FDA reviewers will consider ALSDAC's recommendation in its review of the NDA for fospropofol disodium injection. The FDA is not bound by its Advisory Committees' recommendations.
Data from one Phase II and one Phase III trial in patients undergoing colonoscopy, a Phase III trial in patients undergoing bronchoscopy, and an open-label study in patients undergoing a variety of minor surgical procedures form the foundation of the fospropofol disodium injection NDA. In total, data from 21 clinical studies involving 1,611 individuals are included in the application. The clinical trials were conducted by nonanesthesia health care professionals, and study drugs were administered by medical personnel as dictated by local investigative site guidelines.
“Fospropofol disodium injection was designed to help meet the need for new minimal to moderate sedation agents, and therefore is representative of our human health care mission to address the unmet medical needs of patients,” said Hajime Shimizu, Chairman and CEO, Eisai Corporation of North America.
[Please refer to the following note for Fospropofol Disodium Injection]

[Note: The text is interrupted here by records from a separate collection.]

Lemma load_bytes_inside (data : list byte) (off len : Z) :
  0 <= off -> 0 <= len -> off + len <= Z.of_nat (length data) ->
  load_bytes data off len = Some (firstn (Z.to_nat len) (skipn (Z.to_nat off) data)).
Proof.
  intros. unfold load_bytes.
  destruct (Z.leb_spec 0 off), (Z.leb_spec 0 len),
    (Z.leb_spec (off + len) (Z.of_nat (length data))); try lia.
  reflexivity.
Qed.

Lemma load_bytes_length (data : list byte) (off len : Z) (bs : list byte) :
  load_bytes data off len = Some bs -> length bs = Z.to_nat len.
Proof.
  intros H. apply load_bytes_Some in H. destruct H as (-> & H0 & H1 & H2).
  rewrite length_firstn, length_skipn. lia.
Qed.

(** The hash field of every entry of a TOC read from a buffer has 32
    bytes. *)
Lemma toc_at_sha256_length (data : list byte) (count : nat) :
  forall off toc, toc_at data off count = Some toc ->
  Forall (fun e => length (Entry.sha256 e) = 32%nat) toc.
Proof.
  induction count as [|n IH]; intros off toc H; cbn in H.
  - injection H as <-. constructor.
  - apply bind_Some in H. destruct H as (e & He & H).
    apply bind_Some in H. destruct H as (rest & Hrest & H).
    injection H as <-. constructor; [|eapply IH; eassumption].
    unfold toc_entry_at in He. apply bind_Some in He.
    destruct He as (bs & Hbs & He). injection He as <-.
    apply load_bytes_length in Hbs.
    cbn [Entry.view Entry.sha256]. unfold field_bytes.
    rewrite length_firstn, length_skipn, Hbs.
    unfold Entry.struct_size. lia.
Qed.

About Fospropofol Disodium Injection
Fospropofol disodium injection is a proprietary water-soluble prodrug of propofol that, after intravenous injection, is converted by an enzyme (alkaline phosphatase) in the body into propofol. Fospropofol disodium injection is a product candidate in development for sedation of patients undergoing therapeutic or diagnostic procedures. Fospropofol disodium injection has not yet been approved for marketing by the Food and Drug Administration or any other regulatory agencies.